Nextflow script with both 'local' and 'awsbatch' executor - aws-batch

I have a Nextflow pipeline executed in AWS Batch. Recently, I tried to add a process that uploads files from local machine to S3 bucket so I don't have to upload files manually before each run. I wrote a python script that handles the upload and I wrapped it into a Nextflow process. Since I am uploading from a local machine, I want the upload process with
executor 'local'
This requires a Fusion filesystem enabled in order to have a Work Dir in S3. But when I enable the Fusion filesystem I don't have access to my local filesystem. In my understanding, when Fusion filesystem is enabled, the task runs in Wave container without access to host filesystem. Does anyone have experience with running Nextflow with FusionFS enabled and how to access host filesystem? Thanks!

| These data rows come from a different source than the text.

(** * BinarySection: a shallow embedding of bolt/Core/BinarySection.h

    The development follows the header top to bottom: machine integers and
    the string views the class stores, the relocation record and the ordered
    multiset that holds it, the [BinarySection] record with one field per
    data member, the three constructors, the classification predicates, the
    comparison operators, the relocation stores and the output-content
    mutators.  Statements about the code come after all definitions. *)

From Stdlib Require Import ZArith List String Bool Lia.
From stdpp Require Import base list sorting.

Local Open Scope Z_scope.
Local Open Scope list_scope.

(** ** Machine integers *)

Module Int.

(** [uint64_t] and [unsigned]/[uint32_t] values are integers reduced
    modulo the width of their type. *)
Definition modulus64 : Z := 2 ^ 64.
Definition modulus32 : Z := 2 ^ 32.

Definition wrap64 (x : Z) : Z := x mod modulus64.
Definition wrap32 (x : Z) : Z := x mod modulus32.

Definition in_u64 (x : Z) : Prop := 0 <= x < modulus64.
Definition in_u32 (x : Z) : Prop := 0 <= x < modulus32.

(** [a + b] on [uint64_t]. *)
Definition add64 (a b : Z) : Z := wrap64 (a + b).

End Int.

(** ** Outcomes and the method monad

    A member function either returns, trips an [assert] (the process
    aborts; the state is the one the object had when the assertion was
    evaluated) or calls [exit].  Computations thread the state they act on:
    [M BinarySection] for member functions that touch [*this] only, a pair
    with the process globals for those that also touch the heap or the
    static counter. *)

Inductive outcome (A : Type) : Type :=
| Done (a : A)
| AssertionFailure (msg : string)
| Exited (code : Z).

Arguments Done {A} a.
Arguments AssertionFailure {A} msg.
Arguments Exited {A} code.

Definition M (S A : Type) : Type := S -> outcome A * S.

Definition ret {S A : Type} (a : A) : M S A := fun s => (Done a, s).

Definition bind {S A B : Type} (m : M S A) (k : A -> M S B) : M S B :=
  fun s =>
    match m s with
    | (Done a, s') => k a s'
    | (AssertionFailure msg, s') => (AssertionFailure msg, s')
    | (Exited c, s') => (Exited c, s')
    end.

Definition get {S : Type} : M S S := fun s => (Done s, s).
Definition gets {S A : Type} (f : S -> A) : M S A := fun s => (Done (f s), s).
Definition modify {S : Type} (f : S -> S) : M S unit := fun s => (Done tt, f s).

(** [assert(cond && "msg")]. *)
Definition assert {S : Type} (cond : bool) (msg : string) : M S unit :=
  fun s => if cond then (Done tt, s) else (AssertionFailure msg, s).

(** [exit(code)]. *)
Definition exit {S A : Type} (code : Z) : M S A := fun s => (Exited code, s).

(** Run a computation on the second component of a pair state. *)
Definition on_this {G S A : Type} (m : M S A) : M (G * S) A :=
  fun gs => let '(r, s') := m (snd gs) in (r, (fst gs, s')).

(** Run a computation on the first component of a pair state. *)
Definition on_globals {G S A : Type} (m : M G A) : M (G * S) A :=
  fun gs => let '(r, g') := m (fst gs) in (r, (g', snd gs)).

Declare Scope method_scope.
Delimit Scope method_scope with method.
Notation "x <- m ;; k" := (bind m (fun x => k))
  (at level 100, m at next level, right associativity) : method_scope.
Notation "m ;;; k" := (bind m (fun _ => k))
  (at level 100, right associativity) : method_scope.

I don't think you need to manage a hybrid workload here. Pipeline inputs can be stored either locally or in an S3 bucket. If your files are stored locally and you specify a working directory in S3, Nextflow will already try to upload them into the staging area for you. For example, if you specify your working directory in S3 using -work-dir 's3://mybucket/work', Nextflow will try to stage the input files under s3://mybucket/work/stage-<session-uuid>. Once the files are in the staging area, Nextflow can then begin to submit jobs that require them.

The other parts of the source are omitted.